We currently hold the bluenile.com, bluenile.co.uk and bluenile.ca Internet domain names and various other related domain names. Domain names generally are regulated by Internet regulatory bodies. If we lose the ability to use a domain name in a particular country, we would be forced to either incur significant additional expenses to market our products within that country, including the development of a new brand and the creation of new promotional materials and packaging, or elect not to sell products in that country. Either result could substantially harm our business and results of operations. The regulation of domain names in the United States and in foreign countries is subject to change. Regulatory bodies could establish additional top-level domains, appoint additional domain name registrars or modify the requirements for holding domain names.
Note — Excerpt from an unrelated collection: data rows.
(* ===== verification/Endpoints.v ===== *)
(** * The proxy's own endpoints: [internal/server/refresh_nudge.go],
    [dynamic_domains_handler.go], [dynamic_redirects_handler.go] and
    [ping_handler.go]

    A few paths are answered before any service is looked up: the nudges that
    have the domain and redirect sources polled at once, the nonce that the
    pre-flight probe asks for, and the liveness probe.  The digest the tokens
    are compared by is a parameter. *)
From S2P Require Import Prelude GoStrings Http ErrorPages.

Definition refreshMinInterval : Z := 10 * second.
Definition redirectsRefreshPath : string := "/.kamal-proxy/redirects/refresh".
Definition domainsRefreshPath : string := "/.kamal-proxy/domains/refresh".
Definition preflightPathPrefix : string := "/.kamal-proxy/preflight/".
Definition pingPath : string := "/.kamal-proxy/ping".
Definition pingBody : string := "OK" +:+ newline.
Definition MethodPost : string := "POST".

(** [http.NotFound] *)
Definition NotFound (w : ResponseWriter) : ResponseWriter := httpError "404 page not found" 404 w.

Definition with_header (n v : string) (w : ResponseWriter) : ResponseWriter := rw_set_header (hdr_set (rwHeader w) n v) w.

Section endpoints.
Variable sha256 : string → string.

Definition bearerToken (r : Request) : option string := CutPrefix (hdr_get (ReqHeader r) "Authorization") "Bearer ".

(** Constant-time comparison is comparison. *)
Definition tokensEqual (a b : string) : bool := String.eqb (sha256 a) (sha256 b).

(** ** The nudges *)

(** What a nudge endpoint knows of its manager: the token, whether there is
    anything to poll, and when it was last let through, if ever. *)
Record refreshNudge := mkNudge {
  nToken : string;
  nHasSources : bool;
  nLastRefresh : option Z }.

(** [tryClaimRefresh], which reads the clock twice. *)
Definition tryClaimRefresh (now later : Z) (n : refreshNudge) : refreshNudge * bool :=
  match nLastRefresh n with
  | Some last => if now - last <? refreshMinInterval then (n, false) else (mkNudge (nToken n) (nHasSources n) (Some later), true)
  | None => (mkNudge (nToken n) (nHasSources n) (Some later), true)
  end.

(** [serve]: the response, and whether the sources were nudged. *)
Definition serveNudge (now later : Z) (n : refreshNudge) (r : Request) (w : ResponseWriter) : refreshNudge * ResponseWriter * bool :=
  if String.eqb (nToken n) "" || negb (nHasSources n) then (n, NotFound w, false)
  else if negb (String.eqb (Method r) MethodPost)
  then (n, httpError "method not allowed" 405 (with_header "Allow" MethodPost w), false)
  else
    let authorized := match bearerToken r with Some token => tokensEqual token (nToken n) | None => false end in
    if negb authorized then (n, httpError "unauthorized" 401 w, false)
    else
      let '(n, claimed) := tryClaimRefresh now later n in
      if claimed then (n, WriteHeader 202 w, true)
      else (n, httpError "refresh requested too recently" 429 (with_header "Retry-After" (Itoa (refreshMinInterval / second)) w), false).

(** ** The other paths *)

Definition handlePreflight (nonce : string) (r : Request) (w : ResponseWriter) : ResponseWriter :=
  if negb (is_get_or_head r) then httpError "method not allowed" 405 w
  else if negb (String.eqb (URLPath r) (preflightPathPrefix +:+ nonce)) then NotFound w
  else WriteBody nonce (with_header "Content-Type" "text/plain" w).

(** [WithPingMiddleware], for the ping path. *)
Definition handlePing (r : Request) (w : ResponseWriter) : ResponseWriter :=
  if negb (is_get_or_head r) then httpError "method not allowed" 405 w
  else WriteBody pingBody (WriteHeader 200 (with_header "Cache-Control" "no-store" (with_header "Content-Type" "text/plain; charset=utf-8" w))).

(** The endpoints a proxy has mounted. *)
Record Endpoints := mkEndpoints {
  epRedirects : option refreshNudge;
  epDomains : option (refreshNudge * string) }.

(** Which sources a request had polled. *)
Inductive Nudged := NudgedNothing | NudgedRedirects | NudgedDomains.

(** The handlers as they are mounted around each other; [None]: the request is
    for the router. *)
Definition serveOwn (now later : Z) (e : Endpoints) (r : Request) (w : ResponseWriter) : option (Endpoints * ResponseWriter * Nudged) :=
  if String.eqb (URLPath r) pingPath then Some (e, handlePing r w, NudgedNothing)
  else match epRedirects e with
  | Some n =>
      if String.eqb (URLPath r) redirectsRefreshPath then
        let '(n, w, nudged) := serveNudge now later n r w in
        Some (mkEndpoints (Some n) (epDomains e), w, if nudged then NudgedRedirects else NudgedNothing)
      else None
  | None => None
  end ∪
  match epDomains e with
  | Some (n, nonce) =>
      if String.eqb (URLPath r) domainsRefreshPath then
        let '(n, w, nudged) := serveNudge now later n r w in
        Some (mkEndpoints (epRedirects e) (Some (n, nonce)), w, if nudged then NudgedDomains else NudgedNothing)
      else if HasPrefix (URLPath r) preflightPathPrefix then Some (e, handlePreflight nonce r w, NudgedNothing)
      else None
  | None => None
  end.

(** ** What a nudge takes *)

Definition nudge_due (now : Z) (n : refreshNudge) : Prop :=
  match nLastRefresh n with Some last => refreshMinInterval ≤ now - last | None => True end.

(** The request carries the token. *)
Definition authorized (n : refreshNudge) (r : Request) : Prop :=
  ∃ token, hdr_get (ReqHeader r) "Authorization" = "Bearer " +:+ token ∧ sha256 token = sha256 (nToken n).

(** What each request of a refresh endpoint is answered with.  The sources
    are nudged exactly when the endpoint is enabled, has sources, the request is
    a POST with the token, and the last nudge let through was ten seconds ago;
    nothing else touches the endpoint's memory, so that an outsider can neither
    nudge nor use up a nudge; and while it is disabled every request gets the
    same answer. *)
Theorem nudge_answers now later n r w :
  let '(n', w', nudged) := serveNudge now later n r w in
  (nudged = true ↔ nToken n ≠ "" ∧ nHasSources n = true ∧ Method r = MethodPost ∧ authorized n r ∧ nudge_due now n) ∧
  n' = (if nudged then mkNudge (nToken n) (nHasSources n) (Some later) else n) ∧
  w' = (if nudged then WriteHeader 202 w
        else if bool_decide (nToken n = "" ∨ nHasSources n = false) then NotFound w
        else if bool_decide (Method r ≠ MethodPost) then httpError "method not allowed" 405 (with_header "Allow" MethodPost w)
        else match bearerToken r with
             | Some token => if bool_decide (sha256 token = sha256 (nToken n))
                 then httpError "refresh requested too recently" 429 (with_header "Retry-After" "10" w)
                 else httpError "unauthorized" 401 w
             | None => httpError "unauthorized" 401 w
             end).
Proof.
  unfold serveNudge, authorized, nudge_due. destruct (String.eqb_spec (nToken n) "") as [Ht|Ht]; cbn [orb].
  { rewrite (bool_decide_true (nToken n = "" ∨ _)) by auto. split; [split; [done|by intros []]|done]. }
  destruct (nHasSources n) eqn:Hs; cbn [negb].
  2: { rewrite (bool_decide_true (nToken n = "" ∨ _)) by auto. split; [split; [done|by intros (_ & ? & _)]|done]. }
  rewrite (bool_decide_false (nToken n = "" ∨ _)) by (by intros []).
  destruct (String.eqb_spec (Method r) MethodPost) as [Hm|Hm]; cbn [negb].
  2: { rewrite (bool_decide_true (Method r ≠ _)) by done. split; [split; [done|by intros (_ & _ & ? & _)]|done]. }
  rewrite (bool_decide_false (Method r ≠ _)) by auto.
  assert (Hbearer : ∀ t, bearerToken r = Some t ↔ hdr_get (ReqHeader r) "Authorization" = "Bearer " +:+ t) by (intros t; apply CutPrefix_Some).
  destruct (bearerToken r) as [t|] eqn:Hb.
  2: { cbn [negb]. split; [split; [done|]|done]. intros (_ & _ & _ & (t & Ha%Hbearer & _) & _). done. }
  pose proof (proj1 (Hbearer t) eq_refl) as Ha. unfold tokensEqual.
  destruct (String.eqb_spec (sha256 t) (sha256 (nToken n))) as [He|He]; cbn [negb].
  2: { rewrite (bool_decide_false (sha256 t = _)) by done. split; [split; [done|]|done].
       intros (_ & _ & _ & (t' & Ha'%Hbearer & He') & _). congruence. }
  rewrite (bool_decide_true (sha256 t = _)) by done. unfold tryClaimRefresh. rewrite Hs.
  destruct (nLastRefresh n) as [last|]; [destruct (Z.ltb_spec (now - last) refreshMinInterval)|].
  - split; [split; [done|]|done]. intros (_ & _ & _ & _ & ?). lia.
  - split; [split; [intros _; eauto 10|done]|done].
  - split; [split; [intros _; eauto 10|done]|done].
Qed.

(** ** Nudges over time *)

(** The requests an endpoint gets: when its handling began and when it reads the
    clock again, whether there were sources, and the request. *)
Fixpoint nudges (n : refreshNudge) (rs : list (Z * Z * bool * Request)) : list Z :=
  match rs with
  | [] => []
  | (now, later, has, r) :: rs =>
      let '(n, _, nudged) := serveNudge now later (mkNudge (nToken n) has (nLastRefresh n)) r newRW in
      (if nudged then [later] else []) ++ nudges n rs
  end.

(** The clock does not go back. *)
Fixpoint in_time (t : Z) (rs : list (Z * Z * bool * Request)) (finish : Z) : Prop :=
  match rs with
  | [] => t ≤ finish
  | (now, later, _, _) :: rs => t ≤ now ∧ now ≤ later ∧ in_time later rs finish
  end.

Lemma in_time_mono t rs finish : in_time t rs finish → t ≤ finish.
Proof. revert t. induction rs as [|[[[now later] has] r] rs IH]; intros t; cbn; [done|]. intros (? & ? & H%IH). lia. Qed.

Lemma nudges_after n rs t finish :
  in_time t rs finish →
  Z.of_nat (length (nudges n rs)) * refreshMinInterval ≤
    match nLastRefresh n with Some last => Z.max 0 (finish - last) | None => finish - t + refreshMinInterval end.
Proof.
  revert n t. induction rs as [|[[[now later] has] r] rs IH]; intros n t Hin; cbn [nudges].
  { cbn in Hin |- *. destruct (nLastRefresh n); unfold refreshMinInterval, second; lia. }
  destruct Hin as (H1 & H2 & Hin). pose proof (nudge_answers now later (mkNudge (nToken n) has (nLastRefresh n)) r newRW) as Hans.
  destruct (serveNudge _ _ _ _ _) as [[n' w'] nudged]. destruct Hans as (Hiff & -> & _). pose proof (in_time_mono _ _ _ Hin) as Hfin.
  destruct nudged; cbn [app length].
  - destruct Hiff as [Hdue _]. destruct (Hdue eq_refl) as (_ & _ & _ & _ & Hd). unfold nudge_due in Hd. cbn in Hd.
    specialize (IH (mkNudge (nToken n) has (Some later)) later Hin). cbn [nLastRefresh nToken nHasSources] in IH |- *.
    rewrite Nat2Z.inj_succ, Z.mul_succ_l. destruct (nLastRefresh n) as [last|]; lia.
  - specialize (IH (mkNudge (nToken n) has (nLastRefresh n)) later Hin). cbn [nLastRefresh] in IH |- *. destruct (nLastRefresh n); lia.
Qed.

(** C39: whoever asks, and however often, the sources are not nudged more than
    once in ten seconds: the nudges an endpoint lets through in a stretch of time
    number at most one and one for every ten seconds of it. *)
Theorem nudges_bounded token rs start finish :
  in_time start rs finish →
  Z.of_nat (length (nudges (mkNudge token false None) rs)) ≤ 1 + (finish - start) / refreshMinInterval.
Proof.
  intros Hin. pose proof (nudges_after (mkNudge token false None) rs start finish Hin) as Hb. cbn [nLastRefresh] in Hb.
  assert (Hpos : 0 < refreshMinInterval) by (unfold refreshMinInterval, second; lia).
  enough (Z.of_nat (length (nudges (mkNudge token false None) rs)) - 1 ≤ (finish - start) / refreshMinInterval) by lia.
  apply Z.div_le_lower_bound; lia.
Qed.

End endpoints.

Module EndpointExamples.

(** Any digest will do that tells these tokens apart. *)
Definition digest (s : string) : string := s.

Definition ask (meth token : string) : Request :=
  mkRequest meth "www.example" redirectsRefreshPath "" "" false false "192.0.2.1:1" {["Authorization" := ["Bearer " +:+ token]]} [] 0 None false false.

Definition asked : list (Z * Z * bool * Request) :=
  [(0, 1, true, ask "POST" "secret"); (2, 3, true, ask "POST" "guess"); (4, 5, true, ask "POST" "secret");
   (10 * second + 1, 10 * second + 2, true, ask "POST" "secret")].

Lemma nudges_bounded_witness :
  nudges digest (mkNudge "secret" false None) asked = [1; 10 * second + 2] ∧
  Z.of_nat (length (nudges digest (mkNudge "secret" false None) asked)) ≤ 1 + (10 * second + 2 - 0) / refreshMinInterval.
Proof.
  split; [vm_compute; reflexivity|]. apply (nudges_bounded digest "secret" asked 0 (10 * second + 2)). repeat split; vm_compute; discriminate.
Defined.

(** The disabled endpoint answers by itself: the service that has the rest of
    the host never sees the request. *)
Example hidden_answers_itself :
  (λ x, sent_statuses x.1.2) <$> serveOwn digest 0 0 (mkEndpoints (Some (mkNudge "" true None)) None) (ask "GET" "") newRW = Some [404].
Proof. vm_compute. reflexivity. Qed.

End EndpointExamples.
As a result, we may not be able to acquire or maintain the domain names that utilize the name Blue Nile in all of the countries in which we currently or intend to conduct business.
Litigation or proceedings before the U.S. Patent and Trademark Office or similar international regulatory agencies may be necessary in the future to enforce our intellectual property rights, to protect our trade secrets and domain names and to determine the validity and scope of the proprietary rights of others. Any litigation or adverse priority proceeding could result in substantial costs and diversion of resources and could substantially harm our business and results of operations. We sell and intend to increasingly sell our products internationally, and the laws of many countries do not protect our proprietary rights to as great an extent as do the laws of the United States.
The success of our business may depend on our ability to successfully expand our product offerings.
Our ability to significantly increase our net sales and maintain and increase our profitability may depend on our ability to successfully expand our product lines beyond our current offerings. If we offer a new product category that is not accepted by consumers, the Blue Nile brand and reputation could be adversely affected, our net sales may fall short of expectations and we may incur substantial expenses that are not offset by increased net sales. Expansion of our product lines may also strain our management and operational resources.
Assertions by third parties of infringement by us of their intellectual property rights could result in significant costs and substantially harm our business and results of operations.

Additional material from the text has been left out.